- EXERCISE -
Once the line containing "pos) link, [link])" is found, set down that line and each one after it exactly, through the end of the entries.

- DATASET -
(** The generator [get_log_links()], asked for its element number [pos]
    while the heap is [h]; [None] is the end of the iteration. *)
Definition next_link (self : LogDownloader) (h : Heap) (pos : nat)
  : option (exn + string) :=
  match rounds self !! pos with
  | Some a => Some (log_link (tgforums_cookie self) (h a))
  | None => None
  end.

(** The generator run to its end under one heap: [[l async for l in
    self.get_log_links()]]. *)
Fixpoint links_from (cookie : string) (h : Heap) (rs : list nat)
  : exn + list string :=
  match rs with
  | [] => inr []
  | a :: rs' =>
      match log_link cookie (h a) with
      | inl e => inl e
      | inr l =>
          match links_from cookie h rs' with
          | inl e => inl e
          | inr ls => inr (l :: ls)
          end
      end
  end.

Definition get_log_links (self : LogDownloader) (h : Heap) : exn + list string :=
  links_from (tgforums_cookie self) h (rounds self).

(** [fetch], from the head of its [async for] to the next suspension: take
    the next link and send the request, or leave the loop. *)
Definition next_request (self : LogDownloader) (h : Heap)
  (rd : nat) (responses : list bytes) (pos : nat) : Task * list string :=
  match next_link self h pos with
  | None => (Finished ReturnedNone, [])
  | Some (inl e) => (Finished (Raised e), [])
  | Some (inr link) => (Awaiting rd responses (S pos) link, [link])
  end.

(** One resumption of a [fetch] task: the new heap, the task's next state
    and the requests it sent. *)
Definition step_task (self : LogDownloader) (h : Heap) (t : Task)
  : Heap * Task * list string :=
  match t with
  | Created rd =>
      match isoparse (timestamp (h rd)) with
      | inl e => (h, Finished (Raised e), [])
      | inr d =>
          let h' := heap_set h rd (set_timestamp (h rd) (TsInstant d)) in
          let '(t', req) := next_request self h' rd [] 0 in
          (h', t', req)
      end
  | Awaiting rd responses pos link =>
      match web link with
      | ConnectionFailed => (h, Finished (Raised ClientError), [])
      | Status false _ =>
          let '(t', req) := next_request self h rd responses pos in
          (h, t', req)
      | Status true body =>
          (h, Finished (Returned rd (join CRLF (responses ++ [body]))), [])
      end
  | Finished _ => (h, t, [])
  end.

- TASK SOLUTION -
  | Some (inr link) => (Awaiting rd responses (S pos) link, [link])
  end.

(** One resumption of a [fetch] task: the new heap, the task's next state
    and the requests it sent. *)
Definition step_task (self : LogDownloader) (h : Heap) (t : Task)
  : Heap * Task * list string :=
  match t with
  | Created rd =>
      match isoparse (timestamp (h rd)) with
      | inl e => (h, Finished (Raised e), [])
      | inr d =>
          let h' := heap_set h rd (set_timestamp (h rd) (TsInstant d)) in
          let '(t', req) := next_request self h' rd [] 0 in
          (h', t', req)
      end
  | Awaiting rd responses pos link =>
      match web link with
      | ConnectionFailed => (h, Finished (Raised ClientError), [])
      | Status false _ =>
          let '(t', req) := next_request self h rd responses pos in
          (h, t', req)
      | Status true body =>
          (h, Finished (Returned rd (join CRLF (responses ++ [body]))), [])
      end
  | Finished _ => (h, t, [])
  end.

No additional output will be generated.